How does the data below read from its first line through the line containing "trailing_params := trailing_params d;"? Print those lines exactly.

Segment Start: THE RECORDS

Definition set_symbols (t : gmap string SymbolRow) (d : db) : db :=
  {| symbols := t; cores := cores d; price_params := price_params d; trailing_params := trailing_params
     d; twap_params := twap_params d; triggers := triggers d; notifications := notifications d;
     legacy_intents := legacy_intents d; twap_slices := twap_slices d; system_flags := system_flags d;
     idempotency_keys := idempotency_keys d; users := users d; invitations := invitations d;
     password_resets := password_resets d; refresh_tokens := refresh_tokens d; rate_buckets :=
     rate_buckets d; audit_events := audit_events d; telegram_interactions := telegram_interactions d;
     trigger_events := trigger_events d |}.
Definition set_cores (t : gmap uuid CoreRow) (d : db) : db :=
  {| symbols := symbols d; cores := t; price_params := price_params d; trailing_params :=
     trailing_params d; twap_params := twap_params d; triggers := triggers d; notifications :=
     notifications d; legacy_intents := legacy_intents d; twap_slices := twap_slices d; system_flags :=
     system_flags d; idempotency_keys := idempotency_keys d; users := users d; invitations :=
     invitations d; password_resets := password_resets d; refresh_tokens := refresh_tokens d;
     rate_buckets := rate_buckets d; audit_events := audit_events d; telegram_interactions :=
     telegram_interactions d; trigger_events := trigger_events d |}.
Definition set_price_params (t : gmap uuid PriceParamsRow) (d : db) : db :=
  {| symbols := symbols d; cores := cores d; price_params := t; trailing_params := trailing_params d;
     twap_params := twap_params d; triggers := triggers d; notifications := notifications d;
     legacy_intents := legacy_intents d; twap_slices := twap_slices d; system_flags := system_flags d;
     idempotency_keys := idempotency_keys d; users := users d; invitations := invitations d;
     password_resets := password_resets d; refresh_tokens := refresh_tokens d; rate_buckets :=
     rate_buckets d; audit_events := audit_events d; telegram_interactions := telegram_interactions d;
     trigger_events := trigger_events d |}.
Definition set_trailing_params (t : gmap uuid TrailingParamsRow) (d : db) : db :=
  {| symbols := symbols d; cores := cores d; price_params := price_params d; trailing_params := t;
     twap_params := twap_params d; triggers := triggers d; notifications := notifications d;
     legacy_intents := legacy_intents d; twap_slices := twap_slices d; system_flags := system_flags d;
     idempotency_keys := idempotency_keys d; users := users d; invitations := invitations d;
     password_resets := password_resets d; refresh_tokens := refresh_tokens d; rate_buckets :=
     rate_buckets d; audit_events := audit_events d; telegram_interactions := telegram_interactions d;
     trigger_events := trigger_events d |}.
Definition set_twap_params (t : gmap uuid TwapParamsRow) (d : db) : db :=
  {| symbols := symbols d; cores := cores d; price_params := price_params d; trailing_params :=
     trailing_params d; twap_params := t; triggers := triggers d; notifications := notifications d;
     legacy_intents := legacy_intents d; twap_slices := twap_slices d; system_flags := system_flags d;
     idempotency_keys := idempotency_keys d; users := users d; invitations := invitations d;
     password_resets := password_resets d; refresh_tokens := refresh_tokens d; rate_buckets :=
     rate_buckets d; audit_events := audit_events d; telegram_interactions := telegram_interactions d;
     trigger_events := trigger_events d |}.
Definition set_triggers (t : gmap uuid TriggerRow) (d : db) : db :=
  {| symbols := symbols d; cores := cores d; price_params := price_params d; trailing_params :=
     trailing_params d; twap_params := twap_params d; triggers := t; notifications := notifications d;
     legacy_intents := legacy_intents d; twap_slices := twap_slices d; system_flags := system_flags d;
     idempotency_keys := idempotency_keys d; users := users d; invitations := invitations d;
     password_resets := password_resets d; refresh_tokens := refresh_tokens d; rate_buckets :=
     rate_buckets d; audit_events := audit_events d; telegram_interactions := telegram_interactions d;
     trigger_events := trigger_events d |}.
Definition set_notifications (t : gmap uuid NotificationRow) (d : db) : db :=
  {| symbols := symbols d; cores := cores d; price_params := price_params d; trailing_params :=
     trailing_params d; twap_params := twap_params d; triggers := triggers d; notifications := t;
     legacy_intents := legacy_intents d; twap_slices := twap_slices d; system_flags := system_flags d;
     idempotency_keys := idempotency_keys d; users := users d; invitations := invitations d;
     password_resets := password_resets d; refresh_tokens := refresh_tokens d; rate_buckets :=
     rate_buckets d; audit_events := audit_events d; telegram_interactions := telegram_interactions d;
     trigger_events := trigger_events d |}.
Definition set_legacy_intents (t : gmap uuid LegacyRow) (d : db) : db :=
  {| symbols := symbols d; cores := cores d; price_params := price_params d; trailing_params :=
     trailing_params d; twap_params := twap_params d; triggers := triggers d; notifications :=
     notifications d; legacy_intents := t; twap_slices := twap_slices d; system_flags := system_flags d;
     idempotency_keys := idempotency_keys d; users := users d; invitations := invitations d;
     password_resets := password_resets d; refresh_tokens := refresh_tokens d; rate_buckets :=
     rate_buckets d; audit_events := audit_events d; telegram_interactions := telegram_interactions d;
     trigger_events := trigger_events d |}.
Definition set_twap_slices (t : gmap uuid SliceRow) (d : db) : db :=
  {| symbols := symbols d; cores := cores d; price_params := price_params d; trailing_params :=
     trailing_params d; twap_params := twap_params d; triggers := triggers d; notifications :=
     notifications d; legacy_intents := legacy_intents d; twap_slices := t; system_flags := system_flags
     d; idempotency_keys := idempotency_keys d; users := users d; invitations := invitations d;
     password_resets := password_resets d; refresh_tokens := refresh_tokens d; rate_buckets :=
     rate_buckets d; audit_events := audit_events d; telegram_interactions := telegram_interactions d;
     trigger_events := trigger_events d |}.
Definition set_system_flags (t : gmap string FlagRow) (d : db) : db :=
  {| symbols := symbols d; cores := cores d; price_params := price_params d; trailing_params :=
     trailing_params d; twap_params := twap_params d; triggers := triggers d; notifications :=
     notifications d; legacy_intents := legacy_intents d; twap_slices := twap_slices d; system_flags :=
     t; idempotency_keys := idempotency_keys d; users := users d; invitations := invitations d;
     password_resets := password_resets d; refresh_tokens := refresh_tokens d; rate_buckets :=
     rate_buckets d; audit_events := audit_events d; telegram_interactions := telegram_interactions d;
     trigger_events := trigger_events d |}.
Definition set_idempotency_keys (t : gmap uuid IdempotencyRow) (d : db) : db :=
  {| symbols := symbols d; cores := cores d; price_params := price_params d; trailing_params :=
     trailing_params d; twap_params := twap_params d; triggers := triggers d; notifications :=
     notifications d; legacy_intents := legacy_intents d; twap_slices := twap_slices d; system_flags :=
     system_flags d; idempotency_keys := t; users := users d; invitations := invitations d;
     password_resets := password_resets d; refresh_tokens := refresh_tokens d; rate_buckets :=
     rate_buckets d; audit_events := audit_events d; telegram_interactions := telegram_interactions d;
     trigger_events := trigger_events d |}.
Definition set_users (t : gmap uuid UserRow) (d : db) : db :=
  {| symbols := symbols d; cores := cores d; price_params := price_params d; trailing_params :=
     trailing_params d; twap_params := twap_params d; triggers := triggers d; notifications :=
     notifications d; legacy_intents := legacy_intents d; twap_slices := twap_slices d; system_flags :=
     system_flags d; idempotency_keys := idempotency_keys d; users := t; invitations := invitations d;
     password_resets := password_resets d; refresh_tokens := refresh_tokens d; rate_buckets :=
     rate_buckets d; audit_events := audit_events d; telegram_interactions := telegram_interactions d;
     trigger_events := trigger_events d |}.
Definition set_invitations (t : gmap uuid InvitationRow) (d : db) : db :=
  {| symbols := symbols d; cores := cores d; price_params := price_params d; trailing_params :=
     trailing_params d; twap_params := twap_params d; triggers := triggers d; notifications :=
     notifications d; legacy_intents := legacy_intents d; twap_slices := twap_slices d; system_flags :=
     system_flags d; idempotency_keys := idempotency_keys d; users := users d; invitations := t;
     password_resets := password_resets d; refresh_tokens := refresh_tokens d; rate_buckets :=
     rate_buckets d; audit_events := audit_events d; telegram_interactions := telegram_interactions d;
     trigger_events := trigger_events d |}.
Definition set_password_resets (t : gmap uuid PasswordResetRow) (d : db) : db :=
  {| symbols := symbols d; cores := cores d; price_params := price_params d; trailing_params :=
     trailing_params d; twap_params := twap_params d; triggers := triggers d; notifications :=
     notifications d; legacy_intents := legacy_intents d; twap_slices := twap_slices d; system_flags :=
     system_flags d; idempotency_keys := idempotency_keys d; users := users d; invitations :=
     invitations d; password_resets := t; refresh_tokens := refresh_tokens d; rate_buckets :=
     rate_buckets d; audit_events := audit_events d; telegram_interactions := telegram_interactions d;
     trigger_events := trigger_events d |}.
Definition set_refresh_tokens (t : gmap uuid RefreshTokenRow) (d : db) : db :=
  {| symbols := symbols d; cores := cores d; price_params := price_params d; trailing_params :=
     trailing_params d; twap_params := twap_params d; triggers := triggers d; notifications :=
     notifications d; legacy_intents := legacy_intents d; twap_slices := twap_slices d; system_flags :=
     system_flags d; idempotency_keys := idempotency_keys d; users := users d; invitations :=
     invitations d; password_resets := password_resets d; refresh_tokens := t; rate_buckets :=
     rate_buckets d; audit_events := audit_events d; telegram_interactions := telegram_interactions d;
     trigger_events := trigger_events d |}.
Definition set_rate_buckets (t : gmap string BucketRow) (d : db) : db :=
  {| symbols := symbols d; cores := cores d; price_params := price_params d; trailing_params :=
     trailing_params d; twap_params := twap_params d; triggers := triggers d; notifications :=
     notifications d; legacy_intents := legacy_intents d; twap_slices := twap_slices d; system_flags :=
     system_flags d; idempotency_keys := idempotency_keys d; users := users d; invitations :=
     invitations d; password_resets := password_resets d; refresh_tokens := refresh_tokens d;
     rate_buckets := t; audit_events := audit_events d; telegram_interactions := telegram_interactions
     d; trigger_events := trigger_events d |}.
Definition set_audit_events (t : gmap uuid AuditRow) (d : db) : db :=
  {| symbols := symbols d; cores := cores d; price_params := price_params d; trailing_params :=
     trailing_params d; twap_params := twap_params d; triggers := triggers d; notifications :=
     notifications d; legacy_intents := legacy_intents d; twap_slices := twap_slices d; system_flags :=
     system_flags d; idempotency_keys := idempotency_keys d; users := users d; invitations :=
     invitations d; password_resets := password_resets d; refresh_tokens := refresh_tokens d;
     rate_buckets := rate_buckets d; audit_events := t; telegram_interactions := telegram_interactions
     d; trigger_events := trigger_events d |}.
Definition set_telegram_interactions (t : gmap uuid InteractionRow) (d : db) : db :=
  {| symbols := symbols d; cores := cores d; price_params := price_params d; trailing_params :=
     trailing_params d; twap_params := twap_params d; triggers := triggers d; notifications :=
     notifications d; legacy_intents := legacy_intents d; twap_slices := twap_slices d; system_flags :=
     system_flags d; idempotency_keys := idempotency_keys d; users := users d; invitations :=
     invitations d; password_resets := password_resets d; refresh_tokens := refresh_tokens d;
     rate_buckets := rate_buckets d; audit_events := audit_events d; telegram_interactions := t;
     trigger_events := trigger_events d |}.
Definition set_trigger_events (t : gmap uuid TriggerRow) (d : db) : db :=
  {| symbols := symbols d; cores := cores d; price_params := price_params d; trailing_params :=
     trailing_params d; twap_params := twap_params d; triggers := triggers d; notifications :=
     notifications d; legacy_intents := legacy_intents d; twap_slices := twap_slices d; system_flags :=
     system_flags d; idempotency_keys := idempotency_keys d; users := users d; invitations :=
     invitations d; password_resets := password_resets d; refresh_tokens := refresh_tokens d;
     rate_buckets := rate_buckets d; audit_events := audit_events d; telegram_interactions :=
     telegram_interactions d; trigger_events := t |}.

Segment End: THE RECORDS

## RESULT
Definition set_symbols (t : gmap string SymbolRow) (d : db) : db :=
  {| symbols := t; cores := cores d; price_params := price_params d; trailing_params := trailing_params
     d; twap_params := twap_params d; triggers := triggers d; notifications := notifications d;
     legacy_intents := legacy_intents d; twap_slices := twap_slices d; system_flags := system_flags d;
     idempotency_keys := idempotency_keys d; users := users d; invitations := invitations d;
     password_resets := password_resets d; refresh_tokens := refresh_tokens d; rate_buckets :=
     rate_buckets d; audit_events := audit_events d; telegram_interactions := telegram_interactions d;
     trigger_events := trigger_events d |}.
Definition set_cores (t : gmap uuid CoreRow) (d : db) : db :=
  {| symbols := symbols d; cores := t; price_params := price_params d; trailing_params :=
     trailing_params d; twap_params := twap_params d; triggers := triggers d; notifications :=
     notifications d; legacy_intents := legacy_intents d; twap_slices := twap_slices d; system_flags :=
     system_flags d; idempotency_keys := idempotency_keys d; users := users d; invitations :=
     invitations d; password_resets := password_resets d; refresh_tokens := refresh_tokens d;
     rate_buckets := rate_buckets d; audit_events := audit_events d; telegram_interactions :=
     telegram_interactions d; trigger_events := trigger_events d |}.
Definition set_price_params (t : gmap uuid PriceParamsRow) (d : db) : db :=
  {| symbols := symbols d; cores := cores d; price_params := t; trailing_params := trailing_params d;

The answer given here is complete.